Problem to work on => Locate the line that contains "else _] => destruct c eqn:?" in the entries below, then repeat it and every following line through the line that contains "rewrite Hin in Hstep. cbn zeta in Hstep.", exactly, and no others.

====== Data

(** What the update does to the stop, given the volatility reading. *)
Lemma update_trailing_stop_spec cfg inds i price posn f s atr_len mult arr a :
  l_params posn = Some (f, s, atr_len, mult) ->
  inds !! indicator_key "atr" atr_len = Some arr ->
  arr !! i = Some a ->
  let candidate := fsub price (fmul a mult) in
  let raise :=
    fgtb (fsub price (entry posn))
         (fmul (fmul a mult) (TRAIL_TRIGGER_MULT cfg))
    && fgtb candidate (stop posn) in
  stop (update_trailing_stop cfg inds i price posn) =
    if raise then candidate else stop posn.
Proof.
  intros Hp Ha Hi candidate raise. subst raise candidate.
  unfold update_trailing_stop. rewrite Hp, Ha.
  rewrite bool_decide_eq_true_2 by (by eapply lookup_lt_Some).
  rewrite (list_lookup_total_correct _ _ _ Hi).
  destruct a as [q| | |]; cbn [isnan negb].
  4: { cbn [fmul fsub fneg fadd fgtb fltb]. by destruct (fsub price (entry posn)). }
  all: destruct (fgtb (fsub price (entry posn)) _); cbn [andb]; [|done..].
  all: by destruct (fgtb (fsub price _) (stop posn)).
Qed.

Lemma trail_through_app cfg inds posn c1 c2 :
  trail_through cfg inds posn (c1 ++ c2) =
  trail_through cfg inds (trail_through cfg inds posn c1) c2.
Proof. unfold trail_through. apply foldl_app. Qed.

Lemma trail_through_not_lowered cfg inds posn candles :
  not_lowered (stop posn) (stop (trail_through cfg inds posn candles)).
Proof.
  revert posn. induction candles as [|c candles IH]; intros posn.
  - apply not_lowered_refl.
  - eapply not_lowered_trans; [|apply IH].
    apply update_trailing_stop_not_lowered.
Qed.

(** The stop carried by the scorer never goes down while in position. *)
Lemma score_step_not_lowered fma sma atr close mult trail st i st' :
  s_in_pos st = true ->
  score_step fma sma atr close mult trail st i = Ok st' ->
  not_lowered (s_stop st) (s_stop st').
Proof.
  intros Hin. unfold score_step. rewrite Hin. cbn [negb andb].
  intros H.
  repeat match type of H with
         | (mbind _ ?r) = _ => destruct r; cbn [mbind result_bind] in H; [|done]
         | (if ?c then _ else _) = _ => destruct c eqn:?
         | Ok _ = Ok _ => injection H as <-
         end; try apply not_lowered_refl; cbn [s_stop];
    repeat match goal with
           | |- context [if ?c then _ else _] => destruct c eqn:?
           end;
    first [apply not_lowered_refl | right; assumption].
Qed.

Lemma app_singleton_neq {A} (l : list A) (x : A) : l ++ [x] <> l.
Proof.
  intros H. apply (f_equal length) in H. rewrite length_app in H.
  simpl in H. lia.
Qed.

(** A candle of the legacy loop that closes no trade on an open
    position leaves the position the trailing-stop update returned. *)
Lemma legacy_step_keeps_open {M : Type} (strat : legacy_strategy M)
    (df : list candle) (reopt : Z) (numpy : bool) (start : nat)
    (st st' : lstate M) (i : nat) :
  (forall m j p posn,
     l_in_pos (l_update_trailing_stop strat m j p posn) = l_in_pos posn) ->
  l_in_pos (l_pos st) = true ->
  legacy_step strat df reopt numpy start st i = Ok st' ->
  l_trades st' = l_trades st ->
  l_pos st' =
    l_update_trailing_stop strat (l_memory st') i (close (df !!! i)) (l_pos st).
Proof.
  intros Hkeep Hin Hstep Htrades. unfold legacy_step in Hstep.
  rewrite Hin in Hstep. cbn zeta in Hstep.
  destruct (int_mod numpy _ reopt) as [r|]; [|done].
  cbn [mbind result_bind] in Hstep.
  set (memory := if bool_decide _ then _ else _) in Hstep.
  destruct memory as [m|]; [|done]. cbn [mbind result_bind] in Hstep.
  destruct (l_get_exit_signal strat m i _ _) as [reason|]; [|done].
  cbn [mbind result_bind] in Hstep.
  destruct (str_truthy reason).
  - exfalso.
    match type of Hstep with
    | (mbind _ ?r) = _ => destruct r as [[[mem c] p]|]
    end; cbn [mbind result_bind] in Hstep; [|done].
    injection Hstep as <-. cbn [l_trades] in Htrades.
    by apply app_singleton_neq in Htrades.
  - rewrite Hkeep, Hin in Hstep. cbn [negb mbind result_bind] in Hstep.
    by injection Hstep as <-.
Qed.

(** The stop the scoring kernel carries after an index on an open
    position: unchanged when one of the five indicator readings is
    not-a-number, else moved by the same rule as in the strategy
    object. *)
Lemma score_step_stop_rule fma sma atr close mult trail st i
    f_i s_i f_p s_p a price :
  s_in_pos st = true ->
  nb_get fma i = Ok f_i -> nb_get sma i = Ok s_i ->
  nb_get fma (i - 1) = Ok f_p -> nb_get sma (i - 1) = Ok s_p ->
  nb_get atr i = Ok a -> nb_get close i = Ok price ->
  exists st', score_step fma sma atr close mult trail st i = Ok st' /\
    s_stop st' =
      if isnan f_i || isnan s_i || isnan f_p || isnan s_p || isnan a
      then s_stop st
      else if fgtb (fsub price (s_entry st)) (fmul (fmul a mult) trail)
              && fgtb (fsub price (fmul a mult)) (s_stop st)
           then fsub price (fmul a mult) else s_stop st.
Proof.
  intros Hin Hfi Hsi Hfp Hsp Ha Hp. unfold score_step.
  rewrite Hfi. cbn [mbind result_bind]. destruct (isnan f_i); [eauto|].
  rewrite Hsi. cbn [mbind result_bind]. destruct (isnan s_i); [eauto|].
  rewrite Hfp. cbn [mbind result_bind]. destruct (isnan f_p); [eauto|].
  rewrite Hsp. cbn [mbind result_bind]. destruct (isnan s_p); [eauto|].
  rewrite Ha. cbn [mbind result_bind]. destruct (isnan a); [eauto|].
  rewrite Hp, Hin. cbn [mbind result_bind negb andb orb].
  set (stop' := if fgtb (fsub price (s_entry st)) _ then _ else _).
  assert (stop' =
          if fgtb (fsub price (s_entry st)) (fmul (fmul a mult) trail)
             && fgtb (fsub price (fmul a mult)) (s_stop st)
          then fsub price (fmul a mult) else s_stop st) as <-.
  { subst stop'. by destruct (fgtb (fsub price (s_entry st)) _). }
  destruct (fltb price stop' || _); [|eauto].
  eexists. split; [reflexivity|]. by destruct (fgtb _ (ofZ 0)).
Qed.

(** C8.  The trailing-stop update of the self-reoptimizing mode raises
    the stop to price - atr * multiplier exactly when the unrealized
    gain exceeds atr * multiplier * trigger factor and the candidate is
    above the current stop; no update lowers the stop, so over every
    sequence of updates on an open position the stop only stays or
    rises.  The back-test loop applies exactly this update at every
    candle on which the open position is kept, and the scoring kernel
    moves its own stop by the same rule at every index whose readings
    are defined and leaves it alone at the others. *)
Theorem trailing_stop_ratchet :
  (forall cfg inds i price posn f s atr_len mult arr a,
     l_params posn = Some (f, s, atr_len, mult) ->
     inds !! indicator_key "atr" atr_len = Some arr ->
     arr !! i = Some a ->
     stop (update_trailing_stop cfg inds i price posn) =
       if fgtb (fsub price (entry posn))
               (fmul (fmul a mult) (TRAIL_TRIGGER_MULT cfg))
          && fgtb (fsub price (fmul a mult)) (stop posn)
       then fsub price (fmul a mult) else stop posn) /\
  (forall cfg inds i price posn,
     not_lowered (stop posn)
       (stop (update_trailing_stop cfg inds i price posn))) /\
  (forall cfg inds posn earlier later,
     not_lowered (stop (trail_through cfg inds posn earlier))
       (stop (trail_through cfg inds posn (earlier ++ later)))) /\
  (forall R random_random random_choice np_argsort df reopt numpy start
          st st' i,
     l_in_pos (l_pos st) = true ->
     legacy_step (as_legacy_strategy R random_random random_choice np_argsort)
       df reopt numpy start st i = Ok st' ->
     l_trades st' = l_trades st ->
     l_pos st' =
       update_trailing_stop (opt_config R (l_memory st'))
         (indicators R (l_memory st')) i (close (df !!! i)) (l_pos st) /\
     l_in_pos (l_pos st') = true /\
     not_lowered (stop (l_pos st)) (stop (l_pos st'))) /\
  (forall fma sma atr close mult trail st i f_i s_i f_p s_p a price,
     s_in_pos st = true ->
     nb_get fma i = Ok f_i -> nb_get sma i = Ok s_i ->
     nb_get fma (i - 1) = Ok f_p -> nb_get sma (i - 1) = Ok s_p ->
     nb_get atr i = Ok a -> nb_get close i = Ok price ->
     exists st', score_step fma sma atr close mult trail st i = Ok st' /\
       s_stop st' =
         (if isnan f_i || isnan s_i || isnan f_p || isnan s_p || isnan a
          then s_stop st
          else if fgtb (fsub price (s_entry st)) (fmul (fmul a mult) trail)
                  && fgtb (fsub price (fmul a mult)) (s_stop st)
               then fsub price (fmul a mult) else s_stop st) /\
       not_lowered (s_stop st) (s_stop st')).
Proof.
  split_and!.
  - intros. by eapply update_trailing_stop_spec.
  - apply update_trailing_stop_not_lowered.
  - intros. rewrite trail_through_app. apply trail_through_not_lowered.
  - intros R rr rc argsort df reopt numpy start st st' i Hin Hstep Htrades.
    pose proof (legacy_step_keeps_open
                  (as_legacy_strategy R rr rc argsort)
                  df reopt numpy start st st' i) as Hk.
    specialize (Hk ltac:(intros; apply update_trailing_stop_keeps)
                  Hin Hstep Htrades).
    rewrite Hk. cbn [as_legacy_strategy l_update_trailing_stop].
    split; [done|]. split.
    + by rewrite (proj1 (update_trailing_stop_keeps _ _ _ _ _)).
    + apply update_trailing_stop_not_lowered.
  - intros fma sma atr close mult trail st i f_i s_i f_p s_p a price
      Hin Hfi Hsi Hfp Hsp Ha Hp.
    destruct (score_step_stop_rule fma sma atr close mult trail st i
                f_i s_i f_p s_p a price Hin Hfi Hsi Hfp Hsp Ha Hp)
      as (st' & Hst & Hrule).
    exists st'. split_and!; [done..|].
    by eapply score_step_not_lowered.
Qed.

End TrailingStop.

Lemma trailing_stop_ratchet_witness :
  backtest_engine.stop
    (dynamic_momentum_optimizer.update_trailing_stop
       (config_with 0 None) example_indicators 1 (ofZ 105) example_lposition)
  = if fgtb (fsub (ofZ 105) (ofZ 100))
            (fmul (fmul (ofZ 1) (ofZ 2)) (ofZ 1))
       && fgtb (fsub (ofZ 105) (fmul (ofZ 1) (ofZ 2))) (ofZ 90)
    then fsub (ofZ 105) (fmul (ofZ 1) (ofZ 2)) else ofZ 90.
Proof.
  apply (proj1 trailing_stop_ratchet (config_with 0 None) example_indicators
           1%nat (ofZ 105) example_lposition 10%Z 90%Z 10%Z (ofZ 2)
           [ofZ 1; ofZ 1; ofZ 1] (ofZ 1)); reflexivity.
Defined.

(** ** The parameter scorer (claim C6) *)
Section Scorer.
Import backtest_engine dynamic_momentum_optimizer.

Lemma py_index_in_range {A} (l : list A) (i : Z) :
  (- Z.of_nat (length l) <= i < Z.of_nat (length l))%Z ->
  exists x, py_index l i = Some x /\ x ∈ l.
Proof.
  intros Hi. unfold py_index. case_bool_decide as H0.
  - destruct (lookup_lt_is_Some_2 l (Z.to_nat i)) as [x Hx]; [lia|].
    exists x. split; [done|]. by eapply list_elem_of_lookup_2.
  - rewrite bool_decide_eq_true_2 by lia.
    destruct (lookup_lt_is_Some_2 l (Z.to_nat (Z.of_nat (length l) + i)))
      as [x Hx]; [lia|].
    exists x. split; [done|]. by eapply list_elem_of_lookup_2.
Qed.

Lemma mapM_result_Forall2 {A B : Type} (f : A -> result B)
    (P : A -> B -> Prop) (l : list A) :
  Forall (fun x => exists y, f x = Ok y /\ P x y) l ->
  exists ys, mapM f l = Ok ys /\ Forall2 P l ys.
Proof.
  induction 1 as [|x l (y & Hy & HP) _ (ys & Hys & HF)]; simpl.
  - exists []. by split.
  - exists (y :: ys). rewrite Hy. cbn [mbind result_bind].
    rewrite Hys. cbn [mbind result_bind]. split; [done|]. by constructor.
Qed.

============

Answer for this exercise =>
           | |- context [if ?c then _ else _] => destruct c eqn:?
           end;
    first [apply not_lowered_refl | right; assumption].
Qed.

Lemma app_singleton_neq {A} (l : list A) (x : A) : l ++ [x] <> l.
Proof.
  intros H. apply (f_equal length) in H. rewrite length_app in H.
  simpl in H. lia.
Qed.

(** A candle of the legacy loop that closes no trade on an open
    position leaves the position the trailing-stop update returned. *)
Lemma legacy_step_keeps_open {M : Type} (strat : legacy_strategy M)
    (df : list candle) (reopt : Z) (numpy : bool) (start : nat)
    (st st' : lstate M) (i : nat) :
  (forall m j p posn,
     l_in_pos (l_update_trailing_stop strat m j p posn) = l_in_pos posn) ->
  l_in_pos (l_pos st) = true ->
  legacy_step strat df reopt numpy start st i = Ok st' ->
  l_trades st' = l_trades st ->
  l_pos st' =
    l_update_trailing_stop strat (l_memory st') i (close (df !!! i)) (l_pos st).
Proof.
  intros Hkeep Hin Hstep Htrades. unfold legacy_step in Hstep.
  rewrite Hin in Hstep. cbn zeta in Hstep.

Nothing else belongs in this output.